I'm looking forward to Crafting Interpreters too.

------
nils-m-holm
Have a look at [http://t3x.org](http://t3x.org)

There are lots of small, comprehensible compilers and interpreters there, and
there is an interpreter and runtime construction kit, look for "S9 core" in
[http://t3x.org/s9fes/](http://t3x.org/s9fes/). You can also order books
explaining all the stuff. And yes, I'm the author! :)

------
vengarioth
Many suggest resources for compiler implementations, i personally would start
prototyping the language itself, think about it's type system and its runtime
properties. There are many possibilities in terms of type systems, from static
to dynamic and everything in between, concepts like linear types, algebraic
types, etc. Runtime properties are things like it's memory model (garbage
collection, yes or no). All of this depends on the purpose of your language.

The second part would be choosing a platform to run on (so you only have to
write a compiler frontend). There are many great technologies to host a
language, but i'd advocate two specific ones here:

* [https://github.com/zetavm/zetavm](https://github.com/zetavm/zetavm) (shoutout to @love2code)

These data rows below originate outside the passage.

(** The encoded records of a message carry it; they do not state the length of their data. *)
Lemma data_records_carry first chunks recs :
  chunks <> [] -> mapM EncodeDataRecord (data_inputs first h ci xi chunks) = Ok recs -> carries false first recs chunks.
Proof.
  revert first recs. induction chunks as [|c cs IH]; intros first recs Hne Hrec; [done|]. revert Hrec. cbn [data_inputs mapM].
  destruct (EncodeDataRecord _) as [r| |] eqn:Er; [|discriminate..]. cbn [mbind outcome_bind].
  destruct (mapM _ _) as [rs| |] eqn:Ers; [|discriminate..]. cbn [mbind outcome_bind mret outcome_ret]. intros <-%Ok_inj.
  apply data_record_arrives in Er as [n Er]; [|destruct first; auto]. destruct cs as [|c' cs].
  - cbn in Ers. apply Ok_inj in Ers as <-. by eapply carries_last.
  - eapply carries_more; [exact Er|done|]. by apply IH.
Qed.

(** C30: A decoder without a pending message, given the records of a message that is within
    its limits, with zero return codes and one conversation, sequence number and pair of
    indices, yields exactly one message with the concatenated data and the fragment count,
    and is left as it was: for records of any origin, with the lengths they announce when
    the decoder checks these, and for the output of EncodeDataRecord, which announces none,
    when it does not. *)
Theorem reassembly_roundtrip d chunks recs :
  pending d = None -> zlen (concat chunks) <= maxMessageLength d -> zlen chunks <= maxFragments d ->
  carries (validateIncomingDataOperationInfo d) true recs chunks \/
  (validateIncomingDataOperationInfo d = false /\ chunks <> [] /\ mapM EncodeDataRecord (data_inputs true h ci xi chunks) = Ok recs) ->
  push_all recs d = (Ok [mkMessage (concat chunks) conversation sequence (zlen chunks) ci xi], d).
Proof.
  intros Hp Hl Hc Hr. assert (carries (validateIncomingDataOperationInfo d) true recs chunks) as Hcar.
  { destruct Hr as [|(-> & Hne & Hr)]; [done|by apply data_records_carry]. }
  pose proof (push_sequence d true recs chunks Hcar [] eq_refl Hl Hc) as H.
  unfold state_of in H. rewrite <- set_pending_id in H by done. exact H.
Qed.
End Reassembly.

(** ** The canonical acknowledgement *)
Section Acknowledgement.
#[local] Opaque encode_items.

Definition ack_input (conv : bytes) : RecordHeaderInput :=
  mkRecordHeaderInput None None None None None None None None None None (Some 2) None None (Some 1) None
    None None (Some conv).

(** The one encoding of an acknowledgement of conversation [conv] on connection [xi]. *)
Definition encode_ack (conv : bytes) (xi : Z) : res bytes :=
  op ← EncodeExtendedInfo (mkExtendedInfo [] [] [] 0 0 0 xi);
  encodeRecord FuncSendData (ack_input conv) op 0 [] "acknowledgement".

Lemma extended_zero_bytes xi :
  EncodeExtendedInfo (mkExtendedInfo [] [] [] 0 0 0 xi) = Ok (zeros 30 ++ be_split 2 xi).
Proof.
  unfold EncodeExtendedInfo. erewrite encode_items_ok; [|reflexivity|reflexivity]. reflexivity.
Qed.

Lemma encode_ack_eq conv xi payload :
  encode_ack conv xi = Ok payload <->
  zlen conv = 8 /\
  payload = fields_bytes (header_fields (record_header FuncSendData (ack_input conv) 0))
            ++ zeros 30 ++ be_split 2 xi.
Proof.
  unfold encode_ack. rewrite extended_zero_bytes. cbn [mbind outcome_bind].
  assert (zlen (zeros 30 ++ be_split 2 xi) = 32) as Hl by (rewrite zlen_app; reflexivity).
  split.
  - intros (Hc & _ & _ & ->)%encodeRecord_inv. split; [exact Hc|]. cbn [concat]. by rewrite app_nil_r.
  - intros [Hc ->]. rewrite encodeRecord_ok; [|exact Hc|exact Hl|lia]. cbn [concat]. by rewrite app_nil_r.
Qed.

Lemma canonical_ack_inv h :
  header_ok h -> canonical_ack_header h = true <-> h = record_header FuncSendData (ack_input (h_ConversationID h)) 0.
Proof.
  intros [Hi _ _]. split; [|intros ->; reflexivity].
  unfold canonical_ack_header. intros Hc. apply negb_true_iff in Hc.
  repeat (apply orb_false_iff in Hc as [Hc ?]).
  repeat match goal with H : negb _ = false |- _ => apply negb_false_iff, Z.eqb_eq in H end.
  destruct h. cbn in *. subst. unfold record_header, ack_input. cbn. f_equal. by rewrite Hi, Hc.
Qed.

Lemma existsb_zero_take l n :
  existsb (fun b => negb (b2z b =? 0)) l = false -> zlen l = n -> l = zeros n.
Proof.
  intros H <-. unfold zeros. rewrite to_nat_zlen. induction l as [|b l IH]; [done|].
  cbn in H |- *. apply orb_false_iff in H as [Hb H]. f_equal; [|by apply IH].
  apply negb_false_iff, Z.eqb_eq in Hb. by apply b2z_inj.
Qed.

Lemma decode_ack_sound payload a :
  DecodeSynchronousSendAcknowledgement payload = Ok a ->
  exists conv xi, is_u16 xi /\ encode_ack conv xi = Ok payload /\
    a = mkSynchronousSendAcknowledgement (record_header FuncSendData (ack_input conv) 0) xi.
Proof.
  unfold DecodeSynchronousSendAcknowledgement, RecordHeaderLength, CommonHeaderLength.
  destruct (Z.eqb_spec (zlen payload) 80) as [Hl|]; [|discriminate]. cbn [negb].
  destruct (DecodeHeader payload) as [h| |] eqn:Eh; try discriminate. cbn [mbind outcome_bind].
  apply decode_header_ok in Eh as (Hok & Hb & _).
  destruct (canonical_ack_header h) eqn:Ec; [|discriminate]. cbn [negb].
  apply canonical_ack_inv in Ec; [|done].
  rewrite go_slice_ok by lia. cbn [mbind outcome_bind]. set (l := take _ (drop _ payload)).
  assert (zlen l = 32) as Hl32 by (subst l; len_lia). rewrite incoming_op_eq by done. cbn [mbind outcome_bind].
  rewrite go_slice_ok by lia. cbn [mbind outcome_bind]. change (drop (Z.to_nat 0) l) with l.
  change (Z.to_nat (30 - 0)) with 30%nat.
  destruct (existsb _ _) eqn:Ez; [discriminate|].
  apply existsb_zero_take with (n := 30) in Ez; [|len_lia]. cbn [io_DataLength io_CommunicationIndex io_ConnectionIndex].
  destruct (_ || _); [discriminate|]. intros <-%Ok_inj.
  assert (length (drop 30 l) = 2%nat) as H2 by len_lia. rewrite (take_ge (drop 30 l)) by lia.
  exists (h_ConversationID h), (be_combine (drop 30 l)). split_and!; [| |by rewrite <- Ec].
  + pose proof (be_combine_range (drop 30 l)) as Hr. unfold zlen in Hr. rewrite H2 in Hr. exact Hr.
  + apply encode_ack_eq. split; [apply Hok|]. rewrite <- Ec, <- Hb, <- Ez.
    pose proof (be_split_combine (drop 30 l)) as Hbs. rewrite H2 in Hbs. rewrite Hbs, take_drop.
    rewrite <- (take_drop 48 payload) at 1. f_equal. subst l.
    symmetry. apply take_ge. len_lia.
Qed.

Lemma decode_ack_complete conv xi payload :
  is_u16 xi -> encode_ack conv xi = Ok payload ->
  DecodeSynchronousSendAcknowledgement payload
  = Ok (mkSynchronousSendAcknowledgement (record_header FuncSendData (ack_input conv) 0) xi).
Proof.
  unfold DecodeSynchronousSendAcknowledgement, RecordHeaderLength, CommonHeaderLength.
  intros Hxi (Hc & ->)%encode_ack_eq.
  assert (header_ok (record_header FuncSendData (ack_input conv) 0)) as Hok.
  { apply record_header_ok; [unfold is_u8, FuncSendData; lia| |lia|exact Hc].
    split; repeat apply Forall_cons_2; try apply Forall_nil_2; intros v [= <-]; unfold is_u8; lia. }
  pose proof (header_bytes_length _ (ho_conv _ Hok)) as Hl.
  rewrite !zlen_app, Hl. change (zlen (zeros 30)) with 30. change (zlen (be_split 2 xi)) with 2.
  cbn [Z.add Pos.add Z.eqb Pos.eqb negb Pos.succ Pos.add_carry].
  rewrite decode_header_bytes by done. cbn [mbind outcome_bind].
  rewrite (proj2 (canonical_ack_inv _ Hok)) by done. cbn [negb].
  rewrite <- (app_nil_r (zeros 30 ++ be_split 2 xi)), go_slice_mid
    by (rewrite ?zlen_app, Hl; change (zlen (zeros 30)) with 30; change (zlen (be_split 2 xi)) with 2; lia).
  cbn [mbind outcome_bind]. rewrite incoming_op_eq by (rewrite zlen_app; reflexivity). cbn [mbind outcome_bind].
  rewrite go_slice_ok by (rewrite ?zlen_app; change (zlen (zeros 30)) with 30; change (zlen (be_split 2 xi)) with 2; lia).
  cbn [mbind outcome_bind]. change (drop (Z.to_nat 0) (zeros 30 ++ be_split 2 xi)) with (zeros 30 ++ be_split 2 xi).
  change (Z.to_nat (30 - 0)) with (length (zeros 30)). rewrite take_app_length.
  change (existsb _ (zeros 30)) with false. cbv iota.
  change (take 2 (drop 10 _)) with [x00; x00]. change (take 2 (drop 28 _)) with [x00; x00].
  change (take 2 (drop 30 (zeros 30 ++ be_split 2 xi))) with (be_split 2 xi).
  cbn [io_DataLength io_CommunicationIndex io_ConnectionIndex]. change (be_combine [x00; x00]) with 0.
  cbn [Z.eqb negb orb]. rewrite be_combine_split, Z.mod_small by exact Hxi. reflexivity.
Qed.

(** A payload is accepted as a synchronous acknowledgement exactly when it is the 80-byte
    encoding of the canonical acknowledgement header for some conversation and connection
    index, which it returns. *)
Theorem ack_canonical payload a :
  DecodeSynchronousSendAcknowledgement payload = Ok a <->
  exists conv xi, is_u16 xi /\ encode_ack conv xi = Ok payload /\
    a = mkSynchronousSendAcknowledgement (record_header FuncSendData (ack_input conv) 0) xi.
Proof.
  split; [apply decode_ack_sound|]. intros (conv & xi & Hxi & He & ->). by apply decode_ack_complete.
Qed.
End Acknowledgement.

(** ** Runs of the setup state machine *)
Section Setup.
Import ClientSetup.

Inductive setup_event : Type :=
| EvSent (functionCode : Function_) (isFinalDataRecord : bool)
| EvReceived (payload : bytes)
| EvResponseComplete.

Definition apply_event (ev : setup_event) : M ClientSetupState unit :=
  match ev with
  | EvSent fc final => Sent fc final
  | EvReceived payload => Received payload;; mret tt
  | EvResponseComplete => ResponseComplete
  end.

(** One call on the machine, with whether it succeeded. *)
Inductive setup_step (s : ClientSetupState) : setup_event * bool -> ClientSetupState -> Prop :=
| step_ok ev s' : apply_event ev s = (Ok tt, s') -> setup_step s (ev, true) s'
| step_err ev e s' : apply_event ev s = (Err e, s') -> setup_step s (ev, false) s'.

(** The states a machine reaches, with the calls that led there. *)
Inductive setup_run : list (setup_event * bool) -> ClientSetupState -> Prop :=
| run_new : setup_run [] NewClientSetupStateMachine
| run_step tr s ev s' : setup_run tr s -> setup_step s ev s' -> setup_run (tr ++ [ev]) s'.

(** The exchanges that establish a conversation. *)
Inductive milestone : Type :=
| InitializeSent | InitializeReplied | ProgramNameSent | PartnerSent | AllocateSent | AllocateReplied.

Definition sent_milestone (fc : Function_) : option milestone :=
  if fc =? FuncInitialize then Some InitializeSent
  else if fc =? FuncSetTpName then Some ProgramNameSent
  else if fc =? FuncSetPartnerLuName then Some PartnerSent
  else if fc =? FuncAllocate then Some AllocateSent
  else None.

Definition received_milestone (fc : Function_) : option milestone :=
  if fc =? FuncInitialize then Some InitializeReplied
  else if fc =? FuncAllocate then Some AllocateReplied
  else None.

Definition milestone_of (ev : setup_event * bool) : option milestone :=
  match ev with
  | (EvSent fc _, true) => sent_milestone fc
  | (EvReceived payload, true) =>
      match DecodeHeader payload with Ok h => received_milestone (h_FunctionCode h) | _ => None end
  | _ => None
  end.

(** The milestones up to the program name, if there was one. *)
Definition opening (named : bool) : list milestone :=
  [InitializeSent; InitializeReplied] ++ if named then [ProgramNameSent] else [].

(** The milestones behind a state that is not closed. *)
Definition history (named : bool) (s : ClientSetupState) : list milestone :=
  match s with
  | StateNew | StateClosed => []
  | StateInitializePending => [InitializeSent]
  | StateInitialized => opening false
  | StateTpSet => opening true
  | StatePartnerSet => opening named ++ [PartnerSent]
  | StateAllocatePending => opening named ++ [PartnerSent; AllocateSent]
  | StateSendContinuation | StateSendBarrierPending | StateResponsePending | StateReady =>
      opening named ++ [PartnerSent; AllocateSent; AllocateReplied]
  end.

(** The function codes [Sent] knows, and every other one. *)
Lemma sent_cases s fc final :
  (exists e, Sent fc final s = (Err e, s)) \/
  (Sent fc final s = (Ok tt, sent_next s fc final) /\ sent_allowed s fc = true).
Proof.
  unfold Sent. munfold.
  destruct (_ && negb final); [left; eauto|]. destruct (_ && final); [left; eauto|].
  destruct (_ && final); [left; eauto|]. destruct (_ && negb final); [left; eauto|].
  destruct (sent_allowed s fc); cbn [negb]; [right; done|left; eauto].
Qed.

(** [allowed] pins down the state and the code together. *)
Lemma sent_allowed_inv s fc :
  sent_allowed s fc = true ->
  (s, fc) ∈ [(StateNew, FuncInitialize); (StateInitialized, FuncSetTpName);
             (StateInitialized, FuncSetPartnerLuName); (StateTpSet, FuncSetPartnerLuName);
             (StatePartnerSet, FuncAllocate); (StateReady, FuncSapSend); (StateReady, FuncAsyncSendData);
             (StateReady, FuncDeallocate); (StateSendContinuation, FuncAsyncSendData);
             (StateSendContinuation, FuncSendData); (StateSendContinuation, FuncReceive)].
Proof.
  unfold sent_allowed, state_eqb. rewrite !orb_true_iff, !andb_true_iff, !orb_true_iff.
  rewrite !bool_decide_eq_true, !Z.eqb_eq. intros H. rewrite !elem_of_cons.
  destruct_or?; destruct_and?; destruct_or?; subst; repeat first [left; reflexivity|right].
Qed.

Lemma received_allowed_inv s fc :
  received_allowed s fc = true ->
  (s, fc) ∈ [(StateInitializePending, FuncInitialize); (StateAllocatePending, FuncAllocate);
             (StateSendBarrierPending, FuncSendData); (StateResponsePending, FuncSapSend);
             (StateResponsePending, FuncReceive)].
Proof.
  unfold received_allowed, state_eqb. rewrite !orb_true_iff, !andb_true_iff, !orb_true_iff.
  rewrite !bool_decide_eq_true, !Z.eqb_eq. intros H. rewrite !elem_of_cons.
  destruct_or?; destruct_and?; destruct_or?; subst; repeat first [left; reflexivity|right].
Qed.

* [https://llvm.org/](https://llvm.org/)

ZetaVM is a great target for dynamicly typed and/or jit compiled languages
like python or javascript. LLVM is used in many low level / near metal
languages like C, C++, rust and so on.

None of both must be your final targets, your compiler frontend can be moved
to target another platform like the JVM later.

As a last part, implement your compiler frontend. This involves lexing/parsing
source code, type checking if needed and generating your target's intermediate
representation. I personally prefer hand-written recursive descent parsers
using a parser combinator framework (like
[https://github.com/Geal/nom](https://github.com/Geal/nom)) over parser
generators. For further processing like type checking, there is the common
monolith aproach and the nanopass framework/approach
[https://www.youtube.com/watch?v=Os7FE3J-U5Q](https://www.youtube.com/watch?v=Os7FE3J-U5Q)
Also there's a great series on compiler frontends by Alex Aiken:
[https://www.youtube.com/watch?v=sm0QQO-
WZlM&list=PLFB9EC7B8F...](https://www.youtube.com/watch?v=sm0QQO-
WZlM&list=PLFB9EC7B8FE963EB8)

Hope this gives an overview. :)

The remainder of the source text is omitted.